WHAT NEEDS TO BE DONE:
Output only the lines from the start of the entries through the line holding "apply sublist_cons|]. lia.". Each line must match the original exactly.

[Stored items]
Lemma metered_script view q b inv ok client reqs s :
  meters view q b inv ok -> inv s -> Forall (fun r => ok r.2) reqs ->
  exists asked, asked `sublist_of` times_of client reqs /\
    passed_of client reqs s <= fold_right Z.add 0 (run_bucket (view s client) q b asked).2.
Proof.
  intros Hm Hs Hr. revert s Hs. induction Hr as [|[now c] reqs Hc Hr IH]; intros s Hs; [by exists []|].
  unfold passed_of, times_of in *. cbn [run_requests flat_map fst snd]. specialize (Hm now c s Hs Hc).
  destruct (h now c s) as [p s']. destruct Hm as (Hs' & Hother & Hkey). destruct (IH s' Hs') as (asked & Hsub & Hle).
  cbn [zip_with count_passed fst snd]. destruct (bool_decide (keyof c = Some client)) eqn:E; cbn [andb app].
  - apply bool_decide_eq_true in E. destruct (Hkey client E) as [[-> Hv]|[Hp Hv]].
    + exists asked. rewrite <- Hv. split; [by apply sublist_cons|]. lia.
    + exists (now :: asked). split; [by apply sublist_skip|]. cbn [run_bucket]. set (st := bucket_after _ _) in *. rewrite Hv in Hle.
      destruct (run_bucket st q b asked) as [st' out]. cbn [snd fold_right] in *.
      destruct (script_allowed_01 (view s client) q b now); destruct p; try (specialize (Hp eq_refl)); lia.
  - apply bool_decide_eq_false in E. rewrite (Hother client E) in Hle. exists asked. split; [done|]. lia.
Qed.

Lemma metered_bound view q b inv ok client reqs s t0 t1 :
  meters view q b inv ok -> inv s -> Forall (fun r => ok r.2) reqs ->
  (0 < q)%Q -> 0 <= b -> wf_bucket (view s client) -> times_between t0 (times_of client reqs) t1 ->
  (inject_Z (passed_of client reqs s) <= inject_Z b + q * (t1 - t0))%Q.
Proof.
  intros Hm Hs Hr Hq Hb Hw Ht. destruct (metered_script view q b inv ok client reqs s Hm Hs Hr) as (asked & Hsub & Hle).
  pose proof (bucket_rate_bound (view s client) q b t0 asked t1 Hq Hb Hw (times_between_sublist _ _ _ _ Ht Hsub)) as Hbound.
  rewrite Zle_Qle in Hle. lra.
Qed.
End Runs.

(** A middleware as such a handler. *)
Definition deciding {S W} (h : Q -> Context W -> S -> Context W * S) (now : Q) (c : Context W) (s : S) : bool * S :=
  let '(c', s') := h now c s in (passes c', s').

(** The limiter a middleware is built with is in order. *)
Lemma newKeyedLimiter_Ok FormatFloat prefix q b kl : newKeyedLimiter FormatFloat prefix (Fin q) b = Ok kl ->
  kl = mkLimiter prefix (Fin q) b 0 /\ (0 < q)%Q /\ 0 < b.
Proof.
  unfold newKeyedLimiter. cbn [float_le0]. destruct (Qle_bool q 0) eqn:Eq; [done|].
  destruct (Z.leb_spec b 0) as [|Hb]; [done|]. intros [= <-]. split; [done|]. split; [|done].
  apply Qnot_le_lt. intros Hle%Qle_bool_iff. by rewrite Hle in Eq.
Qed.

Section Middlewares_meter.
Context {S : Type} `{BucketStore S} {W : Type}.

(** The client of a request to the global middleware, on a path that is limited. *)
Definition ip_key (excludePaths : list gostring) (c : Context W) : option gostring :=
  if existsb (eqs (URL_Path (Request (gin c)))) excludePaths then None else Some (client_key c).

(** The user of a request to the middleware by user. *)
Definition uid_key (c : Context W) : option gostring :=
  match c_Get (gin c) "uid" with
  | Some (AString uid) => if eqs uid [] then None else Some uid
  | _ => None
  end.

Definition buckets (kl : keyedLimiter) (s : S) (k : gostring) : option bucket := bucket_of s (keyPrefix kl ++ k).

(** A middleware that passes requests without a key on and limits the others. *)
Lemma limited_meters kl q scope (keyof : Context W -> option gostring) (h : Q -> Context W -> S -> Context W * S) :
  rps kl = Fin q ->
  (forall now c s, h now c s = match keyof c with Some k => limited kl scope k now c s | None => (on_gin c_Next c, s) end) ->
  meters (deciding h) keyof (buckets kl) q (burst kl) serves plain_request.
Proof.
  intros Hq Hh now c s Hs Hc. unfold deciding. rewrite Hh. destruct (keyof c) as [key|]; [|done].
  pose proof (limited_spec kl q scope key now c s Hq Hs Hc) as Hl. cbv zeta in Hl.
  destruct (limited kl scope key now c s) as [c' s']. destruct Hl as (Hp & _ & Hs' & Hb & Hother).
  split; [done|]. unfold buckets. split.
  - intros k Hk. apply Hother. congruence.
  - intros k [= <-]. right. split; [|done]. rewrite Hp. apply Z.eqb_eq.
Qed.

Lemma UIDRateLimitMiddleware_key kl now (c : Context W) s :
  UIDRateLimitMiddleware kl now c s =
  match uid_key c with Some k => limited kl "uid" k now c s | None => (on_gin c_Next c, s) end.
Proof. unfold UIDRateLimitMiddleware, uid_key. by repeat case_match. Qed.

Lemma RateLimitMiddleware_key kl excl now (c : Context W) s :
  RateLimitMiddleware kl excl now c s =
  match ip_key excl c with Some k => limited kl "ip" k now c s | None => (on_gin c_Next c, s) end.
Proof. unfold RateLimitMiddleware, ip_key. by case_match. Qed.

Lemma limited_meters_frame kl q scope (keyof : Context W -> option gostring) (h : Q -> Context W -> S -> Context W * S) now c s :
  rps kl = Fin q ->
  (forall now c s, h now c s = match keyof c with Some k => limited kl scope k now c s | None => (on_gin c_Next c, s) end) ->
  serves s -> plain_request c ->
  let '(c', s') := h now c s in
  wk c' = wk c /\ Request (gin c') = Request (gin c) /\ Keys (gin c') = Keys (gin c) /\
  (forall k, CanonicalMIMEHeaderKey k ∉ limit_headers -> h_Values (WriterHeader (gin c')) k = h_Values (WriterHeader (gin c)) k) /\
  forall k', (forall k, k' <> keyPrefix kl ++ k) -> bucket_of s' k' = bucket_of s k'.
Proof. intros Hq Hh Hs Hc. rewrite Hh. destruct (keyof c) as [key|]; [by apply limited_frame with q|]. cbn. by split_and!. Qed.
End Middlewares_meter.

(** C2 The global limiter holds its promise per client: of the requests of one
    client address to paths that are limited, at most [burst] plus [rate] times
    the elapsed seconds pass, whatever requests of other clients come between
    them, over any servers that share the redis and a clock. *)
Theorem RateLimitMiddleware_bound {S} `{BucketStore S} {W} FormatFloat kl q b excl client (reqs : list (Q * Context W)) s t0 t1
  (Hkl : RateLimit_limiter FormatFloat (Fin q) b = Ok kl) (Hs : serves s)
  (Hst : wf_bucket (bucket_of s ("ratelimit:ip:" ++ client)))
  (Hreqs : Forall (fun r => plain_request r.2) reqs)
  (Ht : times_between t0 (times_of (ip_key excl) client reqs) t1) :
  (inject_Z (passed_of (deciding (RateLimitMiddleware kl excl)) (ip_key excl) client reqs s) <= inject_Z b + q * (t1 - t0))%Q.
Proof.
  apply newKeyedLimiter_Ok in Hkl as (-> & Hq & Hb).
  set (kl := mkLimiter "ratelimit:ip:" (Fin q) b 0).
  apply (metered_bound (deciding (RateLimitMiddleware kl excl)) (ip_key excl) (buckets kl) q b serves plain_request); [|done..|lia|done|done].
  apply (limited_meters kl q "ip"); [done|]. apply RateLimitMiddleware_key.
Qed.
(* ===== verification/Config.v ===== *)
(** * Config: the configuration ([config/config.go])

    Defaults, environment and configuration file, the paths derived from the
    configuration, and the channels of customer service. The viper object and the
    environment are parameters; a section of the file is a record, a group of
    assignments of [ConfigureWithViper] the function of that record. *)
From S2P Require Import Prelude GoStr Crypto Util.

#[global] Open Scope Z_scope.
#[global] Open Scope go_scope.

(** ** Constants *)

Definition DebugMode : gostring := "debug".
Definition ReleaseMode : gostring := "release".
Definition BenchMode : gostring := "bench".

Definition FileServiceAliyunOSS : gostring := "aliyunOSS".
Definition FileServiceSeaweedFS : gostring := "seaweedFS".
Definition FileServiceMinio : gostring := "minio".
Definition FileServiceQiniu : gostring := "qiniu".
Definition FileServiceTencentCOS : gostring := "tencentCOS".

Definition SMSProviderAliyun : gostring := "aliyun".
Definition SMSProviderUnisms : gostring := "unisms".
Definition SMSProviderSmsbao : gostring := "smsbao".

(** Durations in nanoseconds. *)
Definition Millisecond : Z := 1000000.
Definition Second : Z := 1000 * Millisecond.
Definition Minute : Z := 60 * Second.
Definition Hour : Z := 60 * Minute.

(** ** The configuration *)

Record TablePartitionConfig := mkTablePartitionConfig {
  TablePartitionConfig_MessageTableCount : Z; TablePartitionConfig_MessageUserEditTableCount : Z;
  TablePartitionConfig_ChannelOffsetTableCount : Z }.
Record External := mkExternal {
  External_IP : gostring; External_BaseURL : gostring; External_H5BaseURL : gostring; External_APIBaseURL : gostring;
  External_WebLoginURL : gostring }.
Record Logger := mkLogger {
  Logger_Dir : gostring; Logger_Level : Z; Logger_LineNum : bool }.
Record DB := mkDB {
  DB_MySQLAddr : gostring; DB_MySQLMaxOpenConns : Z; DB_MySQLMaxIdleConns : Z; DB_MySQLConnMaxLifetime : Z;
  DB_Migration : bool; DB_RedisAddr : gostring; DB_RedisPass : gostring; DB_RedisTLS : bool;
  DB_RedisTLSInsecureSkipVerify : bool; DB_RedisTLSCAFile : gostring; DB_AsynctaskRedisAddr : gostring }.
Record Cluster := mkCluster {
  Cluster_NodeID : Z }.
Record Cache := mkCache {
  Cache_TokenCachePrefix : gostring; Cache_LoginDeviceCachePrefix : gostring; Cache_LoginDeviceCacheExpire : Z;
  Cache_UIDTokenCachePrefix : gostring; Cache_FriendApplyTokenCachePrefix : gostring; Cache_FriendApplyExpire : Z;
  Cache_TokenExpire : Z; Cache_NameCacheExpire : Z }.
Record Account := mkAccount {
  Account_SystemUID : gostring; Account_FileHelperUID : gostring; Account_SystemGroupID : gostring;
  Account_SystemGroupName : gostring; Account_AdminUID : gostring }.
Record WuKongIM := mkWuKongIM {
  WuKongIM_APIURL : gostring; WuKongIM_ManagerToken : gostring }.
Record Avatar := mkAvatar {
  Avatar_Default : gostring; Avatar_DefaultCount : Z; Avatar_Partition : Z; Avatar_DefaultBaseURL : gostring }.
Record ShortNo := mkShortNo {
  ShortNo_NumOn : bool; ShortNo_NumLen : Z; ShortNo_EditOff : bool }.
Record Robot := mkRobot {
  Robot_MessageExpire : Z; Robot_InlineQueryTimeout : Z; Robot_EventPoolSize : Z }.
Record Gitee := mkGitee {
  Gitee_OAuthURL : gostring; Gitee_ClientID : gostring; Gitee_ClientSecret : gostring }.
Record Github := mkGithub {
  Github_OAuthURL : gostring; Github_ClientID : gostring; Github_ClientSecret : gostring }.
Record OWT := mkOWT {
  OWT_URL : gostring; OWT_ServiceID : gostring; OWT_ServiceKey : gostring; OWT_RoomMaxCount : Z }.
Record Livekit := mkLivekit {
  Livekit_Off : bool; Livekit_URL : gostring; Livekit_APIKey : gostring; Livekit_APISecret : gostring;
  Livekit_InviteTimeoutSeconds : Z; Livekit_RoomMaxCount : Z }.
Record Register := mkRegister {
  Register_Off : bool; Register_OnlyChina : bool; Register_StickerAddOff : bool; Register_UsernameOn : bool;
  Register_EmailOn : bool }.
Record Organization := mkOrganization {
  Organization_ImportOn : bool }.
Record Friend := mkFriend {
  Friend_AddedTipsText : gostring }.
Record ZincSearch := mkZincSearch {
  ZincSearch_SearchOn : bool; ZincSearch_APIURL : gostring; ZincSearch_ZincUsername : gostring;
  ZincSearch_ZincPassword : gostring; ZincSearch_SyncIntervalSecond : Z; ZincSearch_SyncCount : Z }.
Record Search := mkSearch {
  Search_ReadBackend : gostring }.
Record ESIndex := mkESIndex {
  ESIndex_On : bool; ESIndex_Addrs : list gostring; ESIndex_Username : gostring; ESIndex_Password : gostring;
  ESIndex_Index : gostring }.
Record Group := mkGroup {
  Group_SameDayCreateMaxCount : Z; Group_CreateGroupVerifyFriendOn : bool }.
Record Message := mkMessage {
  Message_SendMessageOn : bool; Message_SyncReadedCountIntervalSecond : Z }.
Record Wechat := mkWechat {
  Wechat_AppID : gostring; Wechat_AppSecret : gostring }.
Record Tracing := mkTracing {
  Tracing_On : bool; Tracing_Addr : gostring }.
Record Support := mkSupport {
  Support_Email : gostring; Support_EmailSmtp : gostring; Support_EmailPwd : gostring }.
Record AliyunSMSConfig := mkAliyunSMSConfig {
  AliyunSMSConfig_AccessKeyID : gostring; AliyunSMSConfig_AccessSecret : gostring;
  AliyunSMSConfig_TemplateCode : gostring; AliyunSMSConfig_SignName : gostring }.
Record OSSConfig := mkOSSConfig {
  OSSConfig_Endpoint : gostring; OSSConfig_BucketName : gostring; OSSConfig_BucketURL : gostring;
  OSSConfig_AccessKeyID : gostring; OSSConfig_AccessKeySecret : gostring }.
Record MinioConfig := mkMinioConfig {
  MinioConfig_URL : gostring; MinioConfig_UploadURL : gostring; MinioConfig_DownloadURL : gostring;
  MinioConfig_AccessKeyID : gostring; MinioConfig_SecretAccessKey : gostring }.
Record SeaweedConfig := mkSeaweedConfig {
  SeaweedConfig_URL : gostring }.
Record QiniuConfig := mkQiniuConfig {
  QiniuConfig_URL : gostring; QiniuConfig_BucketName : gostring; QiniuConfig_AccessKey : gostring;
  QiniuConfig_SecretKey : gostring }.
Record S3Config := mkS3Config {
  S3Config_Endpoint : gostring; S3Config_Region : gostring; S3Config_Bucket : gostring;
  S3Config_AccessKeyID : gostring; S3Config_SecretAccessKey : gostring; S3Config_SessionToken : gostring;
  S3Config_DownloadURL : gostring; S3Config_Prefix : gostring; S3Config_UsePathStyle : bool }.
Record COSConfig := mkCOSConfig {
  COSConfig_SecretID : gostring; COSConfig_SecretKey : gostring; COSConfig_Bucket : gostring;
  COSConfig_Region : gostring; COSConfig_BucketURL : gostring; COSConfig_Prefix : gostring }.
Record UnismsConfig := mkUnismsConfig {
  UnismsConfig_Signature : gostring; UnismsConfig_AccessKeyID : gostring; UnismsConfig_AccessKeySecret : gostring;
  UnismsConfig_TemplateId : gostring }.
Record SmsbaoConfig := mkSmsbaoConfig {
  SmsbaoConfig_Account : gostring; SmsbaoConfig_APIKey : gostring; SmsbaoConfig_Template : gostring }.
Record AliyunInternationalSMSConfig := mkAliyunInternationalSMSConfig {
  AliyunInternationalSMSConfig_AccessKeyID : gostring; AliyunInternationalSMSConfig_AccessSecret : gostring;
  AliyunInternationalSMSConfig_SignName : gostring }.
Record APNSPush := mkAPNSPush {
  APNSPush_Dev : bool; APNSPush_Topic : gostring; APNSPush_Password : gostring; APNSPush_Cert : gostring }.
Record HMSPush := mkHMSPush {
  HMSPush_PackageName : gostring; HMSPush_AppID : gostring; HMSPush_AppSecret : gostring }.
Record MIPush := mkMIPush {
  MIPush_PackageName : gostring; MIPush_AppID : gostring; MIPush_AppSecret : gostring; MIPush_ChannelID : gostring }.
Record OPPOPush := mkOPPOPush {
  OPPOPush_PackageName : gostring; OPPOPush_AppID : gostring; OPPOPush_AppKey : gostring;
  OPPOPush_AppSecret : gostring; OPPOPush_MasterSecret : gostring }.
Record VIVOPush := mkVIVOPush {
  VIVOPush_PackageName : gostring; VIVOPush_AppID : gostring; VIVOPush_AppKey : gostring;
  VIVOPush_AppSecret : gostring }.
Record FIREBASEPush := mkFIREBASEPush {
  FIREBASEPush_PackageName : gostring; FIREBASEPush_JsonPath : gostring; FIREBASEPush_ProjectId : gostring }.
Record Push := mkPush {
  Push_ContentDetailOn : bool; Push_PushPoolSize : Z; Push_APNS : APNSPush; Push_MI : MIPush; Push_HMS : HMSPush;
  Push_VIVO : VIVOPush; Push_OPPO : OPPOPush; Push_FIREBASE : FIREBASEPush }.
Record Config := mkConfig {
  cfg_Mode : gostring; cfg_AppID : gostring; cfg_AppName : gostring; cfg_Version : gostring; cfg_RootDir : gostring;
  cfg_Addr : gostring; cfg_GRPCAddr : gostring; cfg_SSLAddr : gostring; cfg_MessageSaveAcrossDevice : bool;
  cfg_WelcomeMessage : gostring; cfg_PhoneSearchOff : bool; cfg_OnlineStatusOn : bool;
  cfg_GroupUpgradeWhenMemberCount : Z; cfg_EventPoolSize : Z; cfg_AdminPwd : gostring; cfg_External : External;
  cfg_Logger : Logger; cfg_DB : DB; cfg_Cluster : Cluster; cfg_Cache : Cache; cfg_Account : Account;
  cfg_FileService : gostring; cfg_OSS : OSSConfig; cfg_Minio : MinioConfig; cfg_Seaweed : SeaweedConfig;
  cfg_Qiniu : QiniuConfig; cfg_COS : COSConfig; cfg_S3 : S3Config; cfg_SMSCode : gostring;
  cfg_SMSProvider : gostring; cfg_UniSMS : UnismsConfig; cfg_AliyunSMS : AliyunSMSConfig;
  cfg_AliyunInternationalSMS : AliyunInternationalSMSConfig; cfg_Smsbao : SmsbaoConfig; cfg_WuKongIM : WuKongIM;
  cfg_Avatar : Avatar; cfg_ShortNo : ShortNo; cfg_Robot : Robot; cfg_Gitee : Gitee; cfg_Github : Github;
  cfg_OWT : OWT; cfg_Livekit : Livekit; cfg_Register : Register; cfg_Organization : Organization;
  cfg_Friend : Friend; cfg_ZincSearch : ZincSearch; cfg_Search : Search; cfg_ESIndex : ESIndex; cfg_Group : Group;
  cfg_Push : Push; cfg_Message : Message; cfg_Wechat : Wechat; cfg_Tracing : Tracing; cfg_Support : Support;
  cfg_Test : bool; cfg_QRCodeInfoURL : gostring; cfg_VisitorUIDPrefix : gostring; cfg_TimingWheelTick : Z;
  cfg_TimingWheelSize : Z; cfg_ElasticsearchURL : gostring; cfg_TablePartitionConfig : TablePartitionConfig;
  cfg_AppRSAPrivateKey : gostring; cfg_AppRSAPubKey : gostring }.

TASK RESULT:
Lemma metered_script view q b inv ok client reqs s :
  meters view q b inv ok -> inv s -> Forall (fun r => ok r.2) reqs ->
  exists asked, asked `sublist_of` times_of client reqs /\
    passed_of client reqs s <= fold_right Z.add 0 (run_bucket (view s client) q b asked).2.
Proof.
  intros Hm Hs Hr. revert s Hs. induction Hr as [|[now c] reqs Hc Hr IH]; intros s Hs; [by exists []|].
  unfold passed_of, times_of in *. cbn [run_requests flat_map fst snd]. specialize (Hm now c s Hs Hc).
  destruct (h now c s) as [p s']. destruct Hm as (Hs' & Hother & Hkey). destruct (IH s' Hs') as (asked & Hsub & Hle).
  cbn [zip_with count_passed fst snd]. destruct (bool_decide (keyof c = Some client)) eqn:E; cbn [andb app].
  - apply bool_decide_eq_true in E. destruct (Hkey client E) as [[-> Hv]|[Hp Hv]].
    + exists asked. rewrite <- Hv. split; [by apply sublist_cons|]. lia.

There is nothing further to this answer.